Once Russia invaded Ukraine and disrupted world markets, the price of electric power rose broadly, nearly doubling in the Pacific Northwest. Many aluminum makers around the world have curtailed their operating hours because of it. Before the war in Ukraine, Russia had been a modest exporter of aluminum to the United States.

“The U.S. aluminum industry has been in steady decline for several decades,” said Jason Walsh, executive director of the BlueGreen Alliance. The industry has been “shipping jobs overseas and importing pollution as we purchase foreign goods and primary aluminum made with lower environmental and labor standards, often from countries who are not our allies.”

Overall, however, global demand for aluminum could increase by as much as 80 percent by 2050, according to the International Aluminum Institute. Individual products will be lighter, though; Ford achieved weight reductions of up to 700 pounds in its 2015 model year F-150 trucks by using more aluminum. Given the energy intensity of both aluminum and steel, the company said in November that it would “purchase at least 10 percent near-zero carbon steel and aluminum by 2030.”

The Inflation Reduction Act, which President Biden signed in August, provided some hope for Blue Wolf negotiators. It was targeted largely at climate change issues. It included a tax credit for domestic manufacturers of aluminum (as one of the bill’s “critical” minerals) and a production tax credit, plus a variety of other grants and loans.

But Blue Wolf Capital was dealt a setback on Dec. 9 when the World Trade Organization announced its opposition to steel and aluminum tariffs that had been put in place by President Donald Trump and maintained there by Biden.
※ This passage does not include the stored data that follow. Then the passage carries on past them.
(** * Inbound webhook ingestion of the CRM server

    A shallow embedding of the two variants of the iClosed webhook
    controller ([controllers/iclosedWebhookController.js]) and of the
    automation service ([services/automationService.js]), with the
    properties of the ingestion pipeline stated over it.

    - Request bodies are loosely typed JSON: the type [json] with the
      language's property access, truthiness and [||]. A string holds the
      UTF-8 encoding of its text.
    - An [async] function is a computation [M A] over the [world] (the
      relational store, the clock and a schedule of storage failures); an
      exception keeps the state reached when it was thrown.
    - Every storage call consults the failure schedule first, so a theorem
      quantified over worlds covers every pattern of storage errors. *)

From Stdlib Require Import String Ascii List ZArith Bool Lia.
From Stdlib Require Import DecimalString.
Import ListNotations.
Open Scope string_scope.

Set Implicit Arguments.
Set Warnings "-register-all".

(** ** Loosely typed values *)

(** JSON values as the handlers see them after body parsing, together with
    [undefined]. Numbers are integers; fractional numbers are outside the
    model. *)
Inductive json : Type :=
| JUndefined
| JNull
| JBool (b : bool)
| JNum (n : Z)
| JStr (s : string)
| JArr (items : list json)
| JObj (fields : list (string * json)).

(** Truthiness of a value: what [if (v)], [!v] and [v || w] test. *)
Definition truthy (v : json) : bool :=
  match v with
  | JUndefined | JNull => false
  | JBool b => b
  | JNum n => negb (Z.eqb n 0)
  | JStr s => negb (String.eqb s "")
  | JArr _ | JObj _ => true
  end.

Definition nullish (v : json) : bool :=
  match v with
  | JUndefined | JNull => true
  | _ => false
  end.

Fixpoint assoc (k : string) (fs : list (string * json)) : json :=
  match fs with
  | [] => JUndefined
  | (k', v) :: rest => if String.eqb k k' then v else assoc k rest
  end.

(** [o.k] on a value that is neither [null] nor [undefined]: a field of an
    object, [undefined] on a missing field and on the fields the handlers
    read from a string, number, boolean or array. *)
Definition prop (o : json) (k : string) : json :=
  match o with
  | JObj fs => assoc k fs
  | _ => JUndefined
  end.

(** [a === b] between values one of which is a primitive: equal primitives
    are identical, an object or array is identical to nothing else. *)
Definition strict_eq (a b : json) : bool :=
  match a, b with
  | JUndefined, JUndefined => true
  | JNull, JNull => true
  | JBool x, JBool y => Bool.eqb x y
  | JNum x, JNum y => Z.eqb x y
  | JStr x, JStr y => String.eqb x y
  | _, _ => false
  end.

Definition is_str (v : json) (s : string) : bool := strict_eq v (JStr s).

(** [typeof v === 'string'] *)
Definition typeof_string (v : json) : bool :=
  match v with JStr _ => true | _ => false end.

(** ** Strings *)

Definition lower_ascii (c : ascii) : ascii :=
  let n := nat_of_ascii c in
  if andb (Nat.leb 65 n) (Nat.leb n 90) then ascii_of_nat (n + 32) else c.

(** Lower case of the ASCII letters, the other bytes kept: what
    [s.toLowerCase()] is on ASCII text. The handlers themselves use the
    runtime's [toLowerCase], below. *)
Fixpoint ascii_toLowerCase (s : string) : string :=
  match s with
  | EmptyString => EmptyString
  | String c rest => String (lower_ascii c) (ascii_toLowerCase rest)
  end.

Fixpoint starts_with (p s : string) : bool :=
  match p, s with
  | EmptyString, _ => true
  | String a p', String b s' => andb (Ascii.eqb a b) (starts_with p' s')
  | String _ _, EmptyString => false
  end.

(** [s.includes(p)] *)
Fixpoint includes (s p : string) : bool :=
  orb (starts_with p s)
      match s with
      | EmptyString => false
      | String _ rest => includes rest p
      end.

(** White space, as [trim()] and the pattern [\s] have it: the characters
    U+0009 to U+000D and U+0020 (one byte each), U+00A0 (two bytes), and
    U+1680, U+2000 to U+200A, U+2028, U+2029, U+202F, U+205F, U+3000 and
    U+FEFF (three bytes each). *)
Definition is_space (c : ascii) : bool :=
  let n := nat_of_ascii c in
  orb (Nat.eqb n 32) (andb (Nat.leb 9 n) (Nat.leb n 13)).

Definition is_space2 (c1 c2 : ascii) : bool :=
  andb (Nat.eqb (nat_of_ascii c1) 194) (Nat.eqb (nat_of_ascii c2) 160).

Definition is_space3 (c1 c2 c3 : ascii) : bool :=
  let n1 := nat_of_ascii c1 in
  let n2 := nat_of_ascii c2 in
  let n3 := nat_of_ascii c3 in
  orb (andb (Nat.eqb n1 225) (andb (Nat.eqb n2 154) (Nat.eqb n3 128)))
 (orb (andb (Nat.eqb n1 226)
            (andb (Nat.eqb n2 128)
                  (orb (andb (Nat.leb 128 n3) (Nat.leb n3 138))
                       (orb (Nat.eqb n3 168) (orb (Nat.eqb n3 169) (Nat.eqb n3 175))))))
 (orb (andb (Nat.eqb n1 226) (andb (Nat.eqb n2 129) (Nat.eqb n3 159)))
 (orb (andb (Nat.eqb n1 227) (andb (Nat.eqb n2 128) (Nat.eqb n3 128)))
      (andb (Nat.eqb n1 239) (andb (Nat.eqb n2 187) (Nat.eqb n3 191)))))).
Lemma read_digits_digits n z r a :
  read_digits n (digits n z r) a = Some (a * 10 ^ Z.of_nat n + z mod 10 ^ Z.of_nat n, r).
Proof.
  revert z r. induction n as [|n IH]; intros z r; cbn [digits].
  - cbn. rewrite Z.mod_1_r. do 2 f_equal. lia.
  - replace (S n) with (n + 1)%nat at 1 by lia.
    rewrite read_digits_app, IH. cbn.
    rewrite digit_val_digit by (apply Z.mod_pos_bound; lia). cbn. do 2 f_equal.
    rewrite Nat2Z.inj_succ, Z.pow_succ_r by lia.
    rewrite (Z.rem_mul_r z 10 (10 ^ Z.of_nat n)) by (try apply Z.pow_nonzero; lia).
    ring.
Qed.

(** [fmt.Sprintf("%d", z)], [strconv.FormatInt]. *)
Fixpoint dec_pos (fuel : nat) (z : Z) (acc : string) : string :=
  match fuel with
  | O => acc
  | S f => let acc' := String (digit (z mod 10)) acc in
           if z <? 10 then acc' else dec_pos f (z / 10) acc'
  end.
Definition dec_fuel (z : Z) : nat := S (Z.to_nat (Z.log2 (Z.abs z))).
Definition dec (z : Z) : string :=
  if z <? 0 then String "-" (dec_pos (dec_fuel z) (- z) "") else dec_pos (dec_fuel z) z "".

(** The longest run of digits at the head of [s]: its value and its length. *)
Fixpoint read_run (s : string) (a : Z) (n : nat) : Z * nat * string :=
  match s with
  | EmptyString => (a, n, s)
  | String c s' =>
      match digit_val c with
      | Some d => read_run s' (10 * a + d) (S n)
      | None => (a, n, s)
      end
  end.

(** [strconv.ParseInt(s, 10, 64)]; a leading sign is accepted, the range is checked. *)
Definition parse_int (s : string) : option Z :=
  let '(neg, body) := match s with
    | String c s' => if bool_decide (c = "-"%char) then (true, s')
                     else if bool_decide (c = "+"%char) then (false, s') else (false, s)
    | EmptyString => (false, s)
    end in
  let '(v, n, rest) := read_run body 0 0 in
  let v := if neg then - v else v in
  match n, rest with
  | S _, EmptyString => if (- 2 ^ 63 <=? v) && (v <? 2 ^ 63) then Some v else None
  | _, _ => None
  end.

(** ** The calendar *)

(** Day of a March-based year to (month, day). *)
Definition month_day (doy : Z) : Z * Z :=
  let mp := (5 * doy + 2) / 153 in
  (if mp <? 10 then mp + 3 else mp - 9, doy - (153 * mp + 2) / 5 + 1).

(** Days since the epoch to (year, month, day) in the proleptic Gregorian calendar:
    whole 400-, 100-, 4- and 1-year cycles counted from March 1, year 0. *)
Definition civil_of_days (z : Z) : Z * Z * Z :=
  let z := z + 719468 in
  let era := z / 146097 in
  let doe := z mod 146097 in
  let c := Z.min 3 (doe / 36524) in
  let r1 := doe - 36524 * c in
  let q := r1 / 1461 in
  let r2 := r1 - 1461 * q in
  let n := Z.min 3 (r2 / 365) in
  let '(m, d) := month_day (r2 - 365 * n) in
  (100 * c + 4 * q + n + era * 400 + (if m <=? 2 then 1 else 0), m, d).

Definition days_of_civil (y m d : Z) : Z :=
  let y := if m <=? 2 then y - 1 else y in
  let era := y / 400 in
  let yoe := y mod 400 in
  let doy := (153 * (if 2 <? m then m - 3 else m + 9) + 2) / 5 + d - 1 in
  let doe := yoe * 365 + yoe / 4 - yoe / 100 + doy in
  era * 146097 + doe - 719468.

(** ** [time.RFC3339Nano] *)

(** Fractional digits without their trailing zeros. *)
Fixpoint trim_zeros (s : string) : string :=
  match s with
  | EmptyString => EmptyString
  | String c s' =>
      let t := trim_zeros s' in
      match t with
      | EmptyString => if bool_decide (c = "0"%char) then EmptyString else String c EmptyString
      | _ => String c t
      end
  end.

Definition format_date (secs : Z) (rest : string) : string :=
  let '(y, m, d) := civil_of_days (secs / day_secs) in
  let sod := secs mod day_secs in
  digits 4 y (String "-" (digits 2 m (String "-" (digits 2 d (String "T"
    (digits 2 (sod / 3600) (String ":" (digits 2 (sod mod 3600 / 60) (String ":"
      (digits 2 (sod mod 60) rest)))))))))).

Definition format_frac (ns : Z) : string :=
  if ns =? 0 then "" else String "." (trim_zeros (digits 9 ns "")).

(** [t.Format(time.RFC3339Nano)] and [t.Format(time.RFC3339)]. *)
Definition format_time (t : Z) : string :=
  format_date (t / second) (format_frac (t mod second) +:+ "Z").
Definition format_rfc3339 (t : Z) : string := format_date (t / second) "Z".

Definition expect (c : ascii) (s : string) : option string :=
  match s with
  | String c' s' => if bool_decide (c = c') then Some s' else None
  | EmptyString => None
  end.

(** Up to [n] digits, padded on the right with zeros. *)
Fixpoint read_frac (n : nat) (s : string) (a : Z) : Z * string :=
  match n with
  | O => match s with
         | String c s' => match digit_val c with Some _ => read_frac 0 s' a | None => (a, s) end
         | EmptyString => (a, s)
         end
  | S n' =>
      match s with
      | String c s' =>
          match digit_val c with
          | Some d => read_frac n' s' (10 * a + d)
          | None => (a * 10 ^ Z.of_nat n, s)
          end
      | EmptyString => (a * 10 ^ Z.of_nat n, s)
      end
  end.

(** The zone: [Z] or a numeric offset, in seconds east of UTC. *)
Definition parse_zone (s : string) : option Z :=
  match s with
  | String "Z" EmptyString => Some 0
  | String sg s' =>
      sgn ← (if bool_decide (sg = "+"%char) then Some 1
             else if bool_decide (sg = "-"%char) then Some (-1) else None);
      '(h, s1) ← read_digits 2 s' 0;
      s2 ← expect ":"%char s1;
      '(m, s3) ← read_digits 2 s2 0;
      match s3 with
      | EmptyString => if (h <? 24) && (m <? 60) then Some (sgn * (h * 3600 + m * 60)) else None
      | _ => None
      end
  | EmptyString => None
  end.

Definition parse_frac (s : string) : option (Z * string) :=
  match s with
  | String "." s' =>
      match s' with
      | String c _ => _ ← digit_val c; Some (read_frac 9 s' 0)
      | EmptyString => None
      end
  | _ => Some (0, s)
  end.
Lemma get_str_member field l s : jfield field l = Some (JStr s) → get_str field l = Some s.
Proof. unfold get_str. by intros ->. Qed.
Lemma get_str_omit field l s : jfield field l = omitted_str s → get_str field l = Some s.
Proof. unfold get_str. intros ->. by destruct s. Qed.
Lemma get_strs_member field l v : jfield field l = Some (JArr (map JStr v)) → get_strs field l = Some v.
Proof. unfold get_strs. intros ->. apply all_strs_map. Qed.
Lemma get_strs_omit field l v : jfield field l = omitted_strs v → get_strs field l = Some v.
Proof. unfold get_strs. intros ->. destruct v; [done|]. apply all_strs_map. Qed.
Lemma get_time_member field l s t : parse_time s = Some t → jfield field l = Some (JStr s) → get_time field l = Some t.
Proof. unfold get_time. by intros ? ->. Qed.
Lemma get_int_member field l z : jfield field l = Some (JNum z) → get_int field l = Some z.
Proof. unfold get_int. by intros ->. Qed.

(** ** [cjson.decode] followed by [cjson.encode]

    A decoded object is a Lua table: of two members of one name the later counts. A Lua
    table does not tell an empty array from an empty object, and the encoder writes an
    empty table as an object. The texts of Go and of [cjson] for one document differ in
    their escapes and in the order of the members only, so the document is printed with
    Go's encoder in the order it had. *)

(** [dc.field = v] on a decoded object. *)
Fixpoint jset (field : string) (v : json) (l : list (string * json)) : list (string * json) :=
  match l with
  | [] => [(field, v)]
  | (k, w) :: l' => if bool_decide (field = k) then (k, v) :: l' else (k, w) :: jset field v l'
  end.
(** [dc.field]: an exact lookup. *)
Fixpoint jget (field : string) (l : list (string * json)) : option json :=
  match l with
  | [] => None
  | (k, w) :: l' => if bool_decide (field = k) then Some w else jget field l'
  end.
Definition lua_table (l : list (string * json)) : list (string * json) :=
  foldl (λ acc kv, jset kv.1 kv.2 acc) [] l.

Fixpoint cjson_norm (j : json) : json :=
  match j with
  | JArr [] => JObj []
  | JArr l => JArr (map cjson_norm l)
  | JObj l => JObj (lua_table (map (λ kv, (kv.1, cjson_norm kv.2)) l))
  | _ => j
  end.
(* ===== verification/Hash.v ===== *)
(** * SHA-256, hexadecimal and base64url (Go's [crypto/sha256], [encoding/hex],
    [encoding/base64]) over byte strings. *)
From S2P Require Import Prelude.
Local Open Scope N_scope.

Definition w32 (x : N) : N := N.land x 4294967295.
Definition add32 (x y : N) : N := w32 (x + y).
Definition rotr (n x : N) : N := w32 (N.lor (N.shiftr x n) (N.shiftl x (32 - n))).

Definition sha_k : list N :=
  [1116352408; 1899447441; 3049323471; 3921009573; 961987163; 1508970993;
   2453635748; 2870763221; 3624381080; 310598401; 607225278; 1426881987;
   1925078388; 2162078206; 2614888103; 3248222580; 3835390401; 4022224774;
   264347078; 604807628; 770255983; 1249150122; 1555081692; 1996064986;
   2554220882; 2821834349; 2952996808; 3210313671; 3336571891; 3584528711;
   113926993; 338241895; 666307205; 773529912; 1294757372; 1396182291;
   1695183700; 1986661051; 2177026350; 2456956037; 2730485921; 2820302411;
   3259730800; 3345764771; 3516065817; 3600352804; 4094571909; 275423344;
   430227734; 506948616; 659060556; 883997877; 958139571; 1322822218;
   1537002063; 1747873779; 1955562222; 2024104815; 2227730452; 2361852424;
   2428436474; 2756734187; 3204031479; 3329325298].
Definition sha_h0 : list N :=
  [1779033703; 3144134277; 1013904242; 2773480762; 1359893119; 2600822924;
   528734635; 1541459225].

Definition bytes_of (s : string) : list N := map N_of_ascii (String.list_ascii_of_string s).
Definition string_of (l : list N) : string := String.string_of_list_ascii (map ascii_of_N l).

(** Big-endian words. *)
Fixpoint words (l : list N) : list N :=
  match l with
  | a :: b :: c :: d :: l' => ((a * 256 + b) * 256 + c) * 256 + d :: words l'
  | _ => []
  end.
Definition word_bytes (w : N) : list N :=
  [N.shiftr w 24; N.land (N.shiftr w 16) 255; N.land (N.shiftr w 8) 255; N.land w 255].

Definition sha_pad (l : list N) : list N :=
  let n := length l in
  let zeros := ((119 - n mod 64) mod 64)%nat in
  let bits := N.of_nat n * 8 in
  l ++ [128] ++ repeat 0 zeros ++ word_bytes (w32 (N.shiftr bits 32)) ++ word_bytes (w32 bits).

(** The message schedule, most recent word first. *)
Fixpoint schedule (n : nat) (w : list N) : list N :=
  match n with
  | O => w
  | S n' =>
      let at_ i := nth i w 0 in
      let x := at_ 14%nat in
      let y := at_ 1%nat in
      let s0 := N.lxor (N.lxor (rotr 7 x) (rotr 18 x)) (N.shiftr x 3) in
      let s1 := N.lxor (N.lxor (rotr 17 y) (rotr 19 y)) (N.shiftr y 10) in
      schedule n' (w32 (at_ 15%nat + s0 + at_ 6%nat + s1) :: w)
  end.

Definition sha_round (st : list N) (kw : N * N) : list N :=
  match st with
  | [a; b; c; d; e; f; g; h] =>
      let S1 := N.lxor (N.lxor (rotr 6 e) (rotr 11 e)) (rotr 25 e) in
      let ch := N.lxor (N.land e f) (N.land (N.lxor e 4294967295) g) in
      let t1 := w32 (h + S1 + ch + kw.1 + kw.2) in
      let S0 := N.lxor (N.lxor (rotr 2 a) (rotr 13 a)) (rotr 22 a) in
      let maj := N.lxor (N.lxor (N.land a b) (N.land a c)) (N.land b c) in
      [add32 t1 (w32 (S0 + maj)); a; b; c; add32 d t1; e; f; g]
  | _ => st
  end.

Definition sha_block (st : list N) (blk : list N) : list N :=
  let w := rev (schedule 48 (rev (words blk))) in
  zip_with add32 st (fold_left sha_round (zip sha_k w) st).

Fixpoint sha_blocks (fuel : nat) (st : list N) (l : list N) : list N :=
  match fuel with
  | O => st
  | S f => match l with [] => st | _ => sha_blocks f (sha_block st (take 64 l)) (drop 64 l) end
  end.

(** [sha256.Sum256]: 32 bytes. The padded message has one block per 64 bytes. *)
Definition sha256 (s : string) : list N :=
  let m := sha_pad (bytes_of s) in
  concat (map word_bytes (sha_blocks (length m) sha_h0 m)).

(** [hex.EncodeToString] *)
Definition hex_char (n : N) : ascii := if n <? 10 then ascii_of_N (48 + n) else ascii_of_N (87 + n).
Fixpoint hex_encode (l : list N) : string :=
  match l with
  | [] => EmptyString
  | b :: l' => String (hex_char (b / 16)) (String (hex_char (b mod 16)) (hex_encode l'))
  end.

(** [base64.RawURLEncoding.EncodeToString] *)
Definition b64_char (n : N) : ascii :=
  if n <? 26 then ascii_of_N (65 + n)
  else if n <? 52 then ascii_of_N (71 + n)
  else if n <? 62 then ascii_of_N (n - 4)
  else if n =? 62 then "-"%char else "_"%char.
Fixpoint b64_encode (l : list N) : string :=
  match l with
  | a :: b :: c :: l' =>
      String (b64_char (a / 4)) (String (b64_char (a mod 4 * 16 + b / 16))
        (String (b64_char (b mod 16 * 4 + c / 64)) (String (b64_char (c mod 64)) (b64_encode l'))))
  | [a; b] =>
      String (b64_char (a / 4)) (String (b64_char (a mod 4 * 16 + b / 16))
        (String (b64_char (b mod 16 * 4)) EmptyString))
  | [a] => String (b64_char (a / 4)) (String (b64_char (a mod 4 * 16)) EmptyString)
  | [] => EmptyString
  end.

(** FIPS 180-4 and RFC 7636 (appendix B) examples. *)
Example sha256_abc :
  hex_encode (sha256 "abc") = "ba7816bf8f01cfea414140de5dae2223b00361a396177a9cb410ff61f20015ad".
Proof. vm_compute. reflexivity. Qed.
Example sha256_two_blocks :
  hex_encode (sha256 "abcdbcdecdefdefgefghfghighijhijkijkljklmklmnlmnomnopnopq") =
  "248d6a61d20638b8e5c026930c3e6039a33ce45964ff2167f6ecedd419db06c1".
Proof. vm_compute. reflexivity. Qed.
Example pkce_rfc7636 :
  b64_encode (sha256 "dBjftJeZ4CVP-mB92K27uhbUJU1p1r_wW1gFWFOEjXk") =
  "E9Melhoa2OwvFrEMTJguCHaoeK1t8URWbuGJSstw-cM".
Proof. vm_compute. reflexivity. Qed.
Until 2000, the United States ranked as the world’s largest producer of primary aluminum, the Congressional Research Service said. But by 2021, the United States accounted for less than 2 percent of worldwide primary aluminum production; its rank tumbled to ninth among primary aluminum producers.

In 2000, 12 companies operated 23 primary smelting facilities in the United States; by the close of 2021, six primary smelters were operated by three firms, CRS said. One more smelter closed this year.

“Adding new capacity would have been terrific,” said Quinn, the vice president at Securing America’s Future Energy. He noted that the United States “on its best day” would import two-fifths of its 5 million metric tons a year of aluminum.

“In the recent Inflation Reduction Act, Congress supported the development of electric vehicles, solar, and wind power using domestic U.S. supplies,” said Joshua Gotbaum, an adviser to Blue Wolf who has served in five administrations. “All of those require aluminum, and virtually none of it will be U.S.-made without a U.S. aluminum industry.”

Gotbaum said in an email that “unless Congress and the Biden Administration do what virtually every other nation does — provide affordable electricity with government help — the U.S. aluminum industry will vanish and America’s energy transition will be forced to rely on the goodwill of other nations.”

Josh Partlow contributed to this report.